── Source information

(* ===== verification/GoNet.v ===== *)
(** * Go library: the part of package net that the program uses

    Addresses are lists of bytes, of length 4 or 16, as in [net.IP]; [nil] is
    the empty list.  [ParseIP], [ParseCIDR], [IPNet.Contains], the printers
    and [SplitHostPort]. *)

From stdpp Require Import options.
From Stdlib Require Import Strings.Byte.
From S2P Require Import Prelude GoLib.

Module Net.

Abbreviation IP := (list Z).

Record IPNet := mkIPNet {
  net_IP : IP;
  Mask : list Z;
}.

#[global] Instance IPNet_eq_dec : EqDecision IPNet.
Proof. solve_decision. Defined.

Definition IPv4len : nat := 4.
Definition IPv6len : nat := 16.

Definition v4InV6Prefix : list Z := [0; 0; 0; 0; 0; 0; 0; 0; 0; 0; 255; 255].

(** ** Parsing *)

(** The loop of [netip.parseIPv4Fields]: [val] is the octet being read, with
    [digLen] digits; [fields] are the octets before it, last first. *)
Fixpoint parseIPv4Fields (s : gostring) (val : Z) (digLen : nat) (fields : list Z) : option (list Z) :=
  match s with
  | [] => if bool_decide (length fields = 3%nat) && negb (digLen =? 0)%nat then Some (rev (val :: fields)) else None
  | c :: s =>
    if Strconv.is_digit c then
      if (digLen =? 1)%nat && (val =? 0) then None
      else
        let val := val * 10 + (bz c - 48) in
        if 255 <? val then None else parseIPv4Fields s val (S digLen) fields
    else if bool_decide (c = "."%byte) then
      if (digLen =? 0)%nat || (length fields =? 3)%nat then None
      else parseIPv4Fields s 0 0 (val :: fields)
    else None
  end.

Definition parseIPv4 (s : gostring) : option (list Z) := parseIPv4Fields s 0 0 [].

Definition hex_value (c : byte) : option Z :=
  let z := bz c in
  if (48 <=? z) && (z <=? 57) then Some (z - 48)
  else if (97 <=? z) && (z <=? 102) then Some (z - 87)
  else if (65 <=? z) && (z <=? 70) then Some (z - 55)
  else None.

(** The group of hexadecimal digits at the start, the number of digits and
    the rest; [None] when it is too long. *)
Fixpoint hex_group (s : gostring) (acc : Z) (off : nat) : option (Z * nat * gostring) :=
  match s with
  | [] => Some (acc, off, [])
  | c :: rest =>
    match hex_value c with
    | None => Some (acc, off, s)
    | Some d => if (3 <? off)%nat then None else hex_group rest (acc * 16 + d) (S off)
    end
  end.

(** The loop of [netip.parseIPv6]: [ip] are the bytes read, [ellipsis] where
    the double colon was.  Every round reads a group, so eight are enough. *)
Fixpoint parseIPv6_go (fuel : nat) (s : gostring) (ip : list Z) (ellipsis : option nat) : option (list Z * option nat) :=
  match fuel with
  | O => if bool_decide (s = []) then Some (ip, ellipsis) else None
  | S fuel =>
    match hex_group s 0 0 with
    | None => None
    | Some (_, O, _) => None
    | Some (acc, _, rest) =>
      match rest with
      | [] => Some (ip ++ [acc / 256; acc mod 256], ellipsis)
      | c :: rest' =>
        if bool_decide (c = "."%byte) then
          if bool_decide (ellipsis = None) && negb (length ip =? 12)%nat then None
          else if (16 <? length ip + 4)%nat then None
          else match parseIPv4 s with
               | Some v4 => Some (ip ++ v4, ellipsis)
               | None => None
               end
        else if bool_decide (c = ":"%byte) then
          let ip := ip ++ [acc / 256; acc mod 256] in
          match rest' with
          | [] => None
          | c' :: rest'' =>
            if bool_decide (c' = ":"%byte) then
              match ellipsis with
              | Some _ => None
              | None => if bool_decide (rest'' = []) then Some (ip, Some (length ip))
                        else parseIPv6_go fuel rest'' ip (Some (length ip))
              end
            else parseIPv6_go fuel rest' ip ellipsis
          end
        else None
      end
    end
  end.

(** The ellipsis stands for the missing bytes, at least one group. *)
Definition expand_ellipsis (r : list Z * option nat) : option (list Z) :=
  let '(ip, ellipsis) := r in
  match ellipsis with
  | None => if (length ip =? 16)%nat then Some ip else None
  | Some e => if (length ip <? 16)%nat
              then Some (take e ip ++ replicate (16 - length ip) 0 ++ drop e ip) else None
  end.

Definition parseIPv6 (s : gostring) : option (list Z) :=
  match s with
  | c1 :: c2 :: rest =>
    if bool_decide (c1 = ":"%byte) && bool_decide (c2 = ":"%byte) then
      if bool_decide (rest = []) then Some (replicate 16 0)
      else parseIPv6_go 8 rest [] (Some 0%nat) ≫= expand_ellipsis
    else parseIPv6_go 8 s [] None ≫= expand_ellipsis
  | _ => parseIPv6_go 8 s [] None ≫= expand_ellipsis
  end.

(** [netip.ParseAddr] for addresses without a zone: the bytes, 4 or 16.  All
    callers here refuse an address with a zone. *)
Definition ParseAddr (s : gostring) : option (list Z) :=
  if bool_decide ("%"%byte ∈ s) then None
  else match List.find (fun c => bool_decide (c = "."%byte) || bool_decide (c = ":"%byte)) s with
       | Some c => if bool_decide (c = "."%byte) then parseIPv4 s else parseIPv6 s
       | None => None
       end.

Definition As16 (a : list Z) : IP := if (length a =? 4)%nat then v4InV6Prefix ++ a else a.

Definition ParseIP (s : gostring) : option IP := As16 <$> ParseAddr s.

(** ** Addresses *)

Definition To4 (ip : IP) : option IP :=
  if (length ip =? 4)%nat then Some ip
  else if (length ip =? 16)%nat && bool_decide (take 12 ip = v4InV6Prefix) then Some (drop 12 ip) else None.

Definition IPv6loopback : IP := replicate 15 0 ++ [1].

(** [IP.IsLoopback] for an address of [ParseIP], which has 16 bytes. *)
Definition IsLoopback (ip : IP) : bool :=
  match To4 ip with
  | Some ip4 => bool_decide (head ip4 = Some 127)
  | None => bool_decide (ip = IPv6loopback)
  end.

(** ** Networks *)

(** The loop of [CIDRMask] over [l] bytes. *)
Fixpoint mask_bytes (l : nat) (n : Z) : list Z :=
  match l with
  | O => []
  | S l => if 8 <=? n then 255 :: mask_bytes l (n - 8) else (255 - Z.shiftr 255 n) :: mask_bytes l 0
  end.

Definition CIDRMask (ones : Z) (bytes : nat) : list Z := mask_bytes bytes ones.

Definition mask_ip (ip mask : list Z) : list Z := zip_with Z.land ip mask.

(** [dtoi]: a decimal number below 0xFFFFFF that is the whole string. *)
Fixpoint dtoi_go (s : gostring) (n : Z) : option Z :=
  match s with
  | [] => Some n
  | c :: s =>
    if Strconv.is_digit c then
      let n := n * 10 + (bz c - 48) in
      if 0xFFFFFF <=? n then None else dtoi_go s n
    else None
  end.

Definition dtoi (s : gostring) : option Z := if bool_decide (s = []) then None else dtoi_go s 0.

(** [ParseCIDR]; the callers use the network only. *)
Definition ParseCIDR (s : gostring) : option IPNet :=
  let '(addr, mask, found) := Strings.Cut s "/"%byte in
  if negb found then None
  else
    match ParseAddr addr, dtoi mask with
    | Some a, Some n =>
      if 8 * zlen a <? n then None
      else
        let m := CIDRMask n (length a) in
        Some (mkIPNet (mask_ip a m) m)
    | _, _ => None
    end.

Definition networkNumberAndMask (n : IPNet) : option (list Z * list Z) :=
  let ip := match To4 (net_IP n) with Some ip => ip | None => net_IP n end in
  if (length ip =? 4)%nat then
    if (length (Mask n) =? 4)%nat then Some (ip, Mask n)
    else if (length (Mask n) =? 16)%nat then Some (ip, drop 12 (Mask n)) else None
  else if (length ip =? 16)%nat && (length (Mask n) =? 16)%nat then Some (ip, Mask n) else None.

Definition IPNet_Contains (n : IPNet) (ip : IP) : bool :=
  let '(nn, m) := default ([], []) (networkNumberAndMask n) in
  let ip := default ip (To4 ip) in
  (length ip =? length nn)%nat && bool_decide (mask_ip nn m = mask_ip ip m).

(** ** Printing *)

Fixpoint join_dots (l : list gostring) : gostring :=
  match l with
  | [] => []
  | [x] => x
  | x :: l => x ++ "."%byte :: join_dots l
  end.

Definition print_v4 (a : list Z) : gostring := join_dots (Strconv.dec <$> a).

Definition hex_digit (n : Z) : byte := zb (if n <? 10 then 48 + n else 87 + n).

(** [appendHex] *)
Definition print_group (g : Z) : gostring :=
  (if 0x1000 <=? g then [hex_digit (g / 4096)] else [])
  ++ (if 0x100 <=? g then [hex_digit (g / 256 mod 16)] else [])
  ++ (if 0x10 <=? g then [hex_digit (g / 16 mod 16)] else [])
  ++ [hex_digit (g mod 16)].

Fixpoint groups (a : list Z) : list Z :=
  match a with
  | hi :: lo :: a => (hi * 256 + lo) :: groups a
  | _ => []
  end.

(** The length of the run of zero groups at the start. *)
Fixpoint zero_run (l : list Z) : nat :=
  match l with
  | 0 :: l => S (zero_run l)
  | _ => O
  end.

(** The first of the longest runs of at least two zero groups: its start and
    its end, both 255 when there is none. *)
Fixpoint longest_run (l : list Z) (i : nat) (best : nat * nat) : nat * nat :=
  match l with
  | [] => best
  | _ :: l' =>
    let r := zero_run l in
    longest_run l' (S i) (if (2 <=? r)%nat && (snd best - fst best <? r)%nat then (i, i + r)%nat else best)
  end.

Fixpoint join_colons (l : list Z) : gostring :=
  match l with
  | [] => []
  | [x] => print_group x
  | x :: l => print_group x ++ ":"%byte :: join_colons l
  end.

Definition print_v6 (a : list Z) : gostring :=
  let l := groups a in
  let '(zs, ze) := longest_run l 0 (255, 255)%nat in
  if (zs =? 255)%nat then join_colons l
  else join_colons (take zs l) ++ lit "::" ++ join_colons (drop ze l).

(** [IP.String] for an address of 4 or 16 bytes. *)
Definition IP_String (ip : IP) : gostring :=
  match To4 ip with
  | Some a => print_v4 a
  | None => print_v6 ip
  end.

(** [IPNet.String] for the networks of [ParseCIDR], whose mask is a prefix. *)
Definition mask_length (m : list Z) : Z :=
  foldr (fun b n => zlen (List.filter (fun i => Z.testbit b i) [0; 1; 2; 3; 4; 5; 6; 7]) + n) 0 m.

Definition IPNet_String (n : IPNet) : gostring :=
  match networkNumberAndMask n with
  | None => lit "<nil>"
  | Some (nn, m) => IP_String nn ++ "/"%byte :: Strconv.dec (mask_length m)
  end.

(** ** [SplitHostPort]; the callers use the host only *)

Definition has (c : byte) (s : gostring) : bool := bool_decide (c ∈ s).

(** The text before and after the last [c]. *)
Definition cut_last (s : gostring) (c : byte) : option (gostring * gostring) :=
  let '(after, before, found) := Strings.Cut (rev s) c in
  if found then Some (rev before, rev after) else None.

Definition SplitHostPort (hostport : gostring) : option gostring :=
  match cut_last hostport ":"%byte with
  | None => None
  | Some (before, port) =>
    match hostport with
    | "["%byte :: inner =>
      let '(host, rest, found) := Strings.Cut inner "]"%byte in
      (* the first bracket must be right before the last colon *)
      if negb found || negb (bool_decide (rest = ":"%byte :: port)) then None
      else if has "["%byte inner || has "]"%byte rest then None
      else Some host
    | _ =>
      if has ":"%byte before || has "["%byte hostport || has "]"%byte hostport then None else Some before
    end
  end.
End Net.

────

# What is required:
Each line from the one containing "if (zs =? 255)%nat then join_colons l" through the last line of the entries is to be copied exactly, with no other lines added.

# Reply to the task:
  if (zs =? 255)%nat then join_colons l
  else join_colons (take zs l) ++ lit "::" ++ join_colons (drop ze l).

(** [IP.String] for an address of 4 or 16 bytes. *)
Definition IP_String (ip : IP) : gostring :=
  match To4 ip with
  | Some a => print_v4 a
  | None => print_v6 ip
  end.

(** [IPNet.String] for the networks of [ParseCIDR], whose mask is a prefix. *)
Definition mask_length (m : list Z) : Z :=
  foldr (fun b n => zlen (List.filter (fun i => Z.testbit b i) [0; 1; 2; 3; 4; 5; 6; 7]) + n) 0 m.

Definition IPNet_String (n : IPNet) : gostring :=
  match networkNumberAndMask n with
  | None => lit "<nil>"
  | Some (nn, m) => IP_String nn ++ "/"%byte :: Strconv.dec (mask_length m)
  end.

(** ** [SplitHostPort]; the callers use the host only *)

Definition has (c : byte) (s : gostring) : bool := bool_decide (c ∈ s).

(** The text before and after the last [c]. *)
Definition cut_last (s : gostring) (c : byte) : option (gostring * gostring) :=
  let '(after, before, found) := Strings.Cut (rev s) c in
  if found then Some (rev before, rev after) else None.

Definition SplitHostPort (hostport : gostring) : option gostring :=
  match cut_last hostport ":"%byte with
  | None => None
  | Some (before, port) =>
    match hostport with
    | "["%byte :: inner =>
      let '(host, rest, found) := Strings.Cut inner "]"%byte in
      (* the first bracket must be right before the last colon *)
      if negb found || negb (bool_decide (rest = ":"%byte :: port)) then None
      else if has "["%byte inner || has "]"%byte rest then None
      else Some host
    | _ =>
      if has ":"%byte before || has "["%byte hostport || has "]"%byte hostport then None else Some before
    end
  end.
End Net.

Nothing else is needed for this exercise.